Since he entered his position at the height of the COVID pandemic, he was part of the pivoting the organization had to take to offer its programming. Their Brown Bag Lunch history presentations moved to virtual. The shift helped them to include people throughout the thirty-five counties they serve who might not otherwise have made it in person. It was an instructive shift with future ramifications.
They’ve resumed live meetings, but also share the meetings digitally. They’ve also embarked on a project to make the website more robust (redesigned by Tombras) to reach the larger online audience. They are also in the process of digitizing the Journal of East Tennessee History, which they have published since 1929. They are partnering with MUSE to put it all online and it will be online and searchable. All of it is in an effort to expand their reach.
They are also converting their large conference room into a “Zoom Room.” This will essentially allow internet broadcasts of any lectures or meetings held in the space. Knox County is helping with the conversion. “It’s a moment of change and leaping forward.”

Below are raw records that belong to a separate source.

(* ===== verification/Cleanup.v ===== *)
(** src/pthreads/tlpi_code_cancel_cleanup/thread_cleanup.c: a thread that waits on a
    condition variable and is either cancelled or signalled by the main thread, and
    the cleanup handler that frees its block and unlocks the mutex in both cases.  The
    two threads are a transition system; a step is a library call or a test of the
    shared variable.  The calls on the statically initialised mutex and condition
    variable do not fail, so the branches to fatalError are not taken. *)
From S2P Require Import Prelude CMonad CLib.

Inductive who := Main | Thread.

#[export] Instance who_eq_dec : EqDecision who.
Proof. solve_decision. Defined.

(** Where [threadFunc] is, with the source line; [cancelled] tells the way a thread
    came to the handler. *)
Inductive tpc :=
| TNone
| TMalloc
| TPrint1
| TLock
| TTest
| TWaiting
| TWoken
| TCancelled
| TPrint2
| TFree (cancelled : bool)
| TUnlock (cancelled : bool)
| TEnd (cancelled : bool).

Inductive mpc :=
| MCreate
| MChoose
| MSet
| MUnlock
| MSignal
| MJoin
| MPrint (cancelled : bool)
| MEnd.

Inductive block := NoBlock | Live | Freed.

(** The mutex, the predicate, the thread's block, the pending cancellation, how often
    the handler ran, what main printed last. *)
Record state := State {
  mtx : option who;
  glob : bool;
  buf : block;
  pending : bool;
  runs : nat;
  verdict : option string;
  thr : tpc;
  mn : mpc }.

Definition start : state := State None false NoBlock false 0 None TNone MCreate.

(** A wait may also end for no reason. *)
Inductive move := RunMain | RunThread | Cancel | Spurious.

#[export] Instance move_eq_dec : EqDecision move.
Proof. solve_decision. Defined.

Section Run.
(** argc == 1, and whether malloc finds memory. *)
Context (cancel room : bool).

(** A step of [threadFunc] and [cleanupHandler] that is not a reaction to a
    cancellation. *)
Definition threadFunc (s : state) : option state :=
  let go p := State (mtx s) (glob s) (buf s) (pending s) (runs s) (verdict s) p (mn s) in
  match thr s with
  | TMalloc => Some (State (mtx s) (glob s) (if room then Live else NoBlock) (pending s) (runs s) (verdict s) TPrint1 (mn s))
  | TPrint1 => Some (go TLock)
  | TLock => if decide (mtx s = None)
             then Some (State (Some Thread) (glob s) (buf s) (pending s) (runs s) (verdict s) TTest (mn s)) else None
  | TTest => if glob s then Some (go TPrint2)
             else Some (State None (glob s) (buf s) (pending s) (runs s) (verdict s) TWaiting (mn s))
  | TWoken => if decide (mtx s = None)
              then Some (State (Some Thread) (glob s) (buf s) (pending s) (runs s) (verdict s) TTest (mn s)) else None
  | TCancelled => if decide (mtx s = None)
                  then Some (State (Some Thread) (glob s) (buf s) (pending s) (runs s) (verdict s) (TFree true) (mn s)) else None
  | TPrint2 => Some (go (TFree false))
  | TFree c => Some (State (mtx s) (glob s) (match buf s with Live => Freed | b => b end) (pending s) (S (runs s))
                       (verdict s) (TUnlock c) (mn s))
  | TUnlock c => Some (State None (glob s) (buf s) (pending s) (runs s) (verdict s) (TEnd c) (mn s))
  | TNone | TWaiting | TEnd _ => None
  end.

(** A pending cancellation acts at a cancellation point: at the first printf no
    handler is registered; in the wait the mutex is taken again first; at the second
    printf the handler runs. *)
Definition act_on_cancel (s : state) : option state :=
  if pending s then
    let go p := State (mtx s) (glob s) (buf s) (pending s) (runs s) (verdict s) p (mn s) in
    match thr s with
    | TPrint1 => Some (go (TEnd true))
    | TWaiting => Some (go TCancelled)
    | TPrint2 => Some (go (TFree true))
    | _ => None
    end
  else None.

Definition main (s : state) : option state :=
  let go p := State (mtx s) (glob s) (buf s) (pending s) (runs s) (verdict s) (thr s) p in
  match mn s with
  | MCreate => Some (State (mtx s) (glob s) (buf s) (pending s) (runs s) (verdict s) TMalloc MChoose)
  | MChoose =>
      if cancel then Some (State (mtx s) (glob s) (buf s) true (runs s) (verdict s) (thr s) MJoin)
      else if decide (mtx s = None)
      then Some (State (Some Main) (glob s) (buf s) (pending s) (runs s) (verdict s) (thr s) MSet) else None
  | MSet => Some (State (mtx s) true (buf s) (pending s) (runs s) (verdict s) (thr s) MUnlock)
  | MUnlock => Some (State None (glob s) (buf s) (pending s) (runs s) (verdict s) (thr s) MSignal)
  | MSignal => Some (State (mtx s) (glob s) (buf s) (pending s) (runs s) (verdict s)
                       (match thr s with TWaiting => TWoken | p => p end) MJoin)
  | MJoin => match thr s with TEnd c => Some (go (MPrint c)) | _ => None end
  | MPrint c => Some (State (mtx s) (glob s) (buf s) (pending s) (runs s)
                        (Some (if c then "main:    thread was canceled" else "main:    thread terminated normally"))
                        (thr s) MEnd)
  | MEnd => None
  end.

Definition exec (m : move) (s : state) : option state :=
  match m with
  | RunMain => main s
  | RunThread => threadFunc s
  | Cancel => act_on_cancel s
  | Spurious =>
      match thr s with
      | TWaiting => Some (State (mtx s) (glob s) (buf s) (pending s) (runs s) (verdict s) TWoken (mn s))
      | _ => None
      end
  end.

Fixpoint do_moves (l : list move) (s : state) : option state :=
  match l with
  | [] => Some s
  | m :: l' => s' ← exec m s; do_moves l' s'
  end.

Definition stuck (s : state) : Prop := forall m, m <> Spurious -> exec m s = None.

(** ** Invariant *)

Definition thread_holds (p : tpc) : bool :=
  match p with TTest | TPrint2 | TFree _ | TUnlock _ => true | _ => false end.

Definition main_holds (p : mpc) : bool := match p with MSet | MUnlock => true | _ => false end.

(** The ways the handler's work shows: the block before it, after it, and when the
    thread ended at the first printf. *)
Definition handled (s : state) : Prop :=
  match thr s with
  | TNone | TMalloc => runs s = 0%nat /\ buf s = NoBlock
  | TUnlock _ => runs s = 1%nat /\ buf s = if room then Freed else NoBlock
  | TEnd _ => (runs s = 1%nat /\ buf s = if room then Freed else NoBlock) \/
              (runs s = 0%nat /\ cancel = true /\ buf s = if room then Live else NoBlock)
  | _ => runs s = 0%nat /\ buf s = if room then Live else NoBlock
  end.

(** Main has given the predicate, and a wait that has not been woken is woken by
    the signal that is still to come. *)
Definition stage (s : state) : Prop :=
  match mn s with
  | MCreate => thr s = TNone /\ glob s = false /\ pending s = false
  | MChoose => thr s <> TNone /\ glob s = false /\ pending s = false
  | MSet => thr s <> TNone /\ cancel = false /\ glob s = false /\ pending s = false
  | MUnlock | MSignal => thr s <> TNone /\ cancel = false /\ glob s = true /\ pending s = false
  | MJoin => thr s <> TNone /\ glob s = negb cancel /\ pending s = cancel /\ (cancel = false -> thr s <> TWaiting)
  | MPrint c => thr s = TEnd c /\ glob s = negb cancel /\ pending s = cancel
  | MEnd => glob s = negb cancel /\ pending s = cancel /\ exists c, thr s = TEnd c /\
      verdict s = Some (if c then "main:    thread was canceled" else "main:    thread terminated normally")
  end.

(** A thread only goes to its end the way main chose. *)
Definition way (s : state) : Prop :=
  match thr s with
  | TCancelled | TFree true | TUnlock true | TEnd true => cancel = true
  | TPrint2 | TFree false | TUnlock false | TEnd false => glob s = true
  | _ => True
  end.

Definition holder (s : state) : option who :=
  if thread_holds (thr s) then Some Thread else if main_holds (mn s) then Some Main else None.

Record inv (s : state) : Prop := Inv {
  inv_excl : thread_holds (thr s) && main_holds (mn s) = false;
  inv_mtx : mtx s = holder s;
  inv_handled : handled s;
  inv_stage : stage s;
  inv_way : way s }.

(** The steps that are left when no wait ends for no reason. *)
Definition left_thread (p : tpc) : nat :=
  match p with
  | TNone => 12 | TMalloc => 11 | TPrint1 => 10 | TLock => 9 | TWoken => 9 | TTest => 8 | TWaiting => 5
  | TCancelled => 4 | TPrint2 => 3 | TFree _ => 2 | TUnlock _ => 1 | TEnd _ => 0
  end.

Definition left_main (p : mpc) : nat :=
  match p with
  | MCreate => 11 | MChoose => 10 | MSet => 9 | MUnlock => 8 | MSignal => 7 | MJoin => 2 | MPrint _ => 1 | MEnd => 0
  end.

Definition left (s : state) : nat := left_thread (thr s) + left_main (mn s).

Lemma start_ok : inv start.
Proof. by constructor. Qed.

(** One step, by cases on where the two threads are. *)
Ltac settle := split; [constructor; unfold handled, stage, way, holder in *; cbn in *; naive_solver|cbn; first [lia|naive_solver]].

Lemma thread_inv_left s s' : inv s -> threadFunc s = Some s' -> inv s' /\ (left s' < left s)%nat.
Proof.
  intros [H1 H2 H3 H4 H5] E. destruct s as [x g b pd r v t m]. unfold holder, handled, stage, way, left in *.
  destruct t; cbn in *; try done; repeat case_decide; repeat case_match; simplify_eq; settle.
Qed.

Lemma main_inv_left s s' : inv s -> main s = Some s' -> inv s' /\ (left s' < left s)%nat.
Proof.
  intros [H1 H2 H3 H4 H5] E. destruct s as [x g b pd r v t m]. unfold holder, handled, stage, way, left in *.
  destruct m; cbn in *; try done; repeat case_decide; destruct t; cbn in *; repeat case_match; simplify_eq; settle.
Qed.

Lemma exec_inv_left mv s s' : inv s -> exec mv s = Some s' ->
  inv s' /\ (left s' < left s + (if decide (mv = Spurious) then 5 else 0))%nat.
Proof.
  intros Hi E. destruct mv; cbn [exec] in E; [rewrite decide_False by done; rewrite Nat.add_0_r..|].
  - by apply main_inv_left.
  - by apply thread_inv_left.
  - destruct Hi as [H1 H2 H3 H4 H5]. destruct s as [x g b pd r v t m].
    unfold act_on_cancel, holder, handled, stage, way, left in *.
    destruct pd, t; cbn in *; try done; simplify_eq; destruct m; cbn in *; settle.
  - destruct Hi as [H1 H2 H3 H4 H5]. destruct s as [x g b pd r v t m]. unfold holder, handled, stage, way, left in *.
    destruct t; cbn in *; try done; simplify_eq; destruct m; cbn in *; settle.
Qed.

Definition spurious (l : list move) : nat := length (filter (fun m => m = Spurious) l).

Lemma cleanup_moves_inv l : forall s s', inv s -> do_moves l s = Some s' ->
  inv s' /\ (length l + left s' <= left s + 5 * spurious l)%nat.
Proof.
  induction l as [|m l IH]; intros s s' Hi E; cbn [do_moves] in E.
  { injection E as <-. split; [done|]. cbn. lia. }
  apply bind_Some in E as (s1 & E1 & E). destruct (exec_inv_left m s s1 Hi E1) as [Hi1 Hl].
  destruct (IH s1 s' Hi1 E) as [Hi' Hl']. split; [done|]. cbn [length]. unfold spurious in *.
  rewrite filter_cons. case_decide; cbn [length]; lia.
Qed.

(** Somebody can go on until both are done. *)
Lemma stuck_done s : inv s -> stuck s -> mn s = MEnd /\ exists c, thr s = TEnd c.
Proof.
  intros [H1 H2 H3 H4 H5] Hs. pose proof (Hs RunMain ltac:(done)) as HM. pose proof (Hs RunThread ltac:(done)) as HT.
  pose proof (Hs Cancel ltac:(done)) as HC. clear Hs. destruct s as [x g b pd r v t m].
  unfold holder, handled, stage, way in *. cbn in *. subst x.
  destruct m; cbn in *; try done; destruct t, pd, cancel, g; cbn in *; try done; try (intuition congruence); naive_solver.
Qed.

End Run.

(** ** The property *)

(** C16: cancellation and cleanup.  Over every interleaving of the two threads, with
    and without an argument, however often the wait ends for no reason: the mutex is
    held by at most the thread that is between its lock and unlock, the handler runs
    at most once, the run is finite, and when nobody can go on both threads are
    done, the mutex is free, main reports a cancellation exactly when it asked for
    one, and the block is freed unless the cancellation came before the handler was
    registered. *)
Theorem cleanup_correct cancel room l s :
  do_moves cancel room l start = Some s ->
  mtx s = holder s /\ (runs s <= 1)%nat /\ (length l <= 23 + 5 * spurious l)%nat /\
  (stuck cancel room s ->
     mn s = MEnd /\ thr s = TEnd cancel /\ mtx s = None /\
     verdict s = Some (if cancel then "main:    thread was canceled" else "main:    thread terminated normally") /\
     (buf s <> Live \/ cancel = true /\ runs s = 0%nat)).
Proof.
  intros E. destruct (cleanup_moves_inv cancel room l start s (start_ok cancel room) E) as [Hi Hl].
  split; [by apply Hi|]. split; [|split; [cbn in *; lia|]].
  - pose proof (inv_handled _ _ _ Hi) as Hh. unfold handled in Hh. destruct (thr s); naive_solver lia.
  - intros Hs. destruct (stuck_done cancel room s Hi Hs) as [Hm [c Ht]]. destruct Hi as [H1 H2 H3 H4 H5].
    unfold handled, stage, way, holder in *. rewrite Hm, Ht in *. cbn in *. destruct H4 as (Hg & _ & c0 & [= <-] & Hv).
    assert (c = cancel) as -> by (destruct c, cancel; cbn in *; congruence).
    split_and!; [done..|]. destruct H3 as [[_ ->]|(? & ? & _)]; [left; by destruct room|by right].
Qed.

Lemma cleanup_correct_witness :
  exists s, do_moves true true (RunMain :: replicate 4 RunThread ++ [RunMain; Spurious; RunThread; RunThread; Cancel] ++
                                replicate 3 RunThread ++ [RunMain; RunMain]) start = Some s /\
    buf s = Freed /\ runs s = 1%nat /\ mtx s = holder s.
Proof.
  eexists. split; [vm_compute; reflexivity|]. split; [done|]. split; [done|].
  refine (proj1 (cleanup_correct true true (RunMain :: replicate 4 RunThread ++ [RunMain; Spurious; RunThread; RunThread; Cancel] ++
    replicate 3 RunThread ++ [RunMain; RunMain]) _ _)). vm_compute. reflexivity.
Defined.

(** A cancellation that acts at the first printf leaves the block allocated. *)
Lemma cleanup_leak :
  exists l s, do_moves true true l start = Some s /\ stuck true true s /\ buf s = Live /\
    verdict s = Some "main:    thread was canceled".
Proof.
  exists [RunMain; RunThread; RunMain; Cancel; RunMain; RunMain]. eexists. split; [vm_compute; reflexivity|].
  split; [by intros []|done].
Qed.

They are also working on a significant update of the history presented in the museum. They invited a team of scholars to help them understand how they can be more inclusive in the story they tell. Part of that will be filling in holes in the story, like post-World War II history.
The group is also shifting from the traditional History Fair, which has been cancelled each of the last two years, to a very different event, happening inside the History Center on August 20. Called the History Hootenanny, sixteen authors will be present, and some will speak. Genealogical workshops will be included, as will history tours with Jack Neely and Laura Still, bus trips to area historic homes, Appalachian Music, and living history presented by some of the area homes. Friends of the Library will also have a book sale on premise.
In addition, “Guests are invited to explore the Museum, taking in the pageantry of the 1982 World’s Fair in the feature exhibition, You Should’ve Been There!; trying your hand at family friendly activities in History Headquarters; and interacting with guest interpreters from local historic houses in the signature exhibition, Voices of the Land: The People of East Tennessee; all the while enjoying live music from the Shaw Hollow Boys and Wild Blue Yonder in the Museum’s galleries.
Warren said, “One of the things people always say is that we are a hidden gem in Knoxville. I want us to be a ‘seen’ gem. It is one of the best history museums in the state. So many people don’t know we’re here and I want to drive awareness.” To do that they are planning events throughout the year which will be open to the public.